§ **ABOUT THIS EXERCISE**
Transcribe, word for word and without additions, each line below from the one containing "let size := Z.of_nat" through the one containing "match fuel, header body with", both ends included.

START DATASET EXCERPTS

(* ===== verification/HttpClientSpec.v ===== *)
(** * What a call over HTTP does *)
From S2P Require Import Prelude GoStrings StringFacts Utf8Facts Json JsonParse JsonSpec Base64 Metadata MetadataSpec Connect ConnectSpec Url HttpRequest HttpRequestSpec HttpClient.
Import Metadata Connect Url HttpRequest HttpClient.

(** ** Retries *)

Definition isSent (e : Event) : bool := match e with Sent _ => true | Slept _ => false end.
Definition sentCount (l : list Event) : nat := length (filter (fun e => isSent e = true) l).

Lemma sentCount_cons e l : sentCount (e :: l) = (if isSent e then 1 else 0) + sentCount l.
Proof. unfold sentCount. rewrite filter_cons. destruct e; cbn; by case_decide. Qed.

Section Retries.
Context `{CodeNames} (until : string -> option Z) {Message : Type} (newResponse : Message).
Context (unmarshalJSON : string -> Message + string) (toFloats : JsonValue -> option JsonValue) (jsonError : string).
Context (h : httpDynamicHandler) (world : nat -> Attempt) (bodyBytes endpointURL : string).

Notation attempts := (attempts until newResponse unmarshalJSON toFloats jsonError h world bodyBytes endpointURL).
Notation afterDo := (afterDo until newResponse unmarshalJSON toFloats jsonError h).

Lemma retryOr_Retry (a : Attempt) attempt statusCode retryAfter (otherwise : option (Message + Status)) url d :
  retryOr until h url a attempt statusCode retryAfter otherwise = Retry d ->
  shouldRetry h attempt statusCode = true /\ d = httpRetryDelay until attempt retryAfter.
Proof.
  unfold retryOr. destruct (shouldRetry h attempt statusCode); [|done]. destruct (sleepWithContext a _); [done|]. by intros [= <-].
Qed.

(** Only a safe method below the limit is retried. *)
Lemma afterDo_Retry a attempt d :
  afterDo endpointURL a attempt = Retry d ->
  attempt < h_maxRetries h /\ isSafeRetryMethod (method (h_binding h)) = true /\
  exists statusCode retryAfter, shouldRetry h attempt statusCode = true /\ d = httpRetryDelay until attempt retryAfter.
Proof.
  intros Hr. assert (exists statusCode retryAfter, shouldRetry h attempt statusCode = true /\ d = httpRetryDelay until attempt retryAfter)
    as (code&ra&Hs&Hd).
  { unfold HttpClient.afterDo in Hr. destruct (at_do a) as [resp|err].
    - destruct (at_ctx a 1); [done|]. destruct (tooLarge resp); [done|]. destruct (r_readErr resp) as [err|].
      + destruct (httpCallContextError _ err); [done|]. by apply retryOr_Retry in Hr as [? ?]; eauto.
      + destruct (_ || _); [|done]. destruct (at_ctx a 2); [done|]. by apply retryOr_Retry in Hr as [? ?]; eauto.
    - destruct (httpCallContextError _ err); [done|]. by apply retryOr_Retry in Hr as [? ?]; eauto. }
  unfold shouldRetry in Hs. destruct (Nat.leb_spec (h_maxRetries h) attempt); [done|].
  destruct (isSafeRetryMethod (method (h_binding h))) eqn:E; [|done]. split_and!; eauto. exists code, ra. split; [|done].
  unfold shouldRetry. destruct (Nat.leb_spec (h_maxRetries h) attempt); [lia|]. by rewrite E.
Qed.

END DATASET EXCERPTS
START DATASET EXCERPTS

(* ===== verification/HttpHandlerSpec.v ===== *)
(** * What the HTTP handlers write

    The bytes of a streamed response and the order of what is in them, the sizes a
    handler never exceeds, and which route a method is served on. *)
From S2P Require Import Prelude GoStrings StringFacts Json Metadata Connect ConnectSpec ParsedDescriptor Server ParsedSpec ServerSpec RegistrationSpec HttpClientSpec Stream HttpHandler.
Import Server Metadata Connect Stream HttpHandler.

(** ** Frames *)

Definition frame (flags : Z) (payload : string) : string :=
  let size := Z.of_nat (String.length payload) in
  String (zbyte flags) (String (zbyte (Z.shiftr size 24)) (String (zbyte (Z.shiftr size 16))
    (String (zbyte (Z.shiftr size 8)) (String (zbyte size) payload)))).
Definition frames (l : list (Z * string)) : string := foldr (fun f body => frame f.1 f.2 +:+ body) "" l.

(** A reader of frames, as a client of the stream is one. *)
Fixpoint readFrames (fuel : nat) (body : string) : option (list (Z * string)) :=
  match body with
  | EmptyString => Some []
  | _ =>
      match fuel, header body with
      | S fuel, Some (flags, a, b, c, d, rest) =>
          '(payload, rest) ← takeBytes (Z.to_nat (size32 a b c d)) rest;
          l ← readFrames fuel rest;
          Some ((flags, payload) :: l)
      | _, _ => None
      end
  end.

END DATASET EXCERPTS

§ **WRITTEN RESPONSE**
  let size := Z.of_nat (String.length payload) in
  String (zbyte flags) (String (zbyte (Z.shiftr size 24)) (String (zbyte (Z.shiftr size 16))
    (String (zbyte (Z.shiftr size 8)) (String (zbyte size) payload)))).
Definition frames (l : list (Z * string)) : string := foldr (fun f body => frame f.1 f.2 +:+ body) "" l.

(** A reader of frames, as a client of the stream is one. *)
Fixpoint readFrames (fuel : nat) (body : string) : option (list (Z * string)) :=
  match body with
  | EmptyString => Some []
  | _ =>
      match fuel, header body with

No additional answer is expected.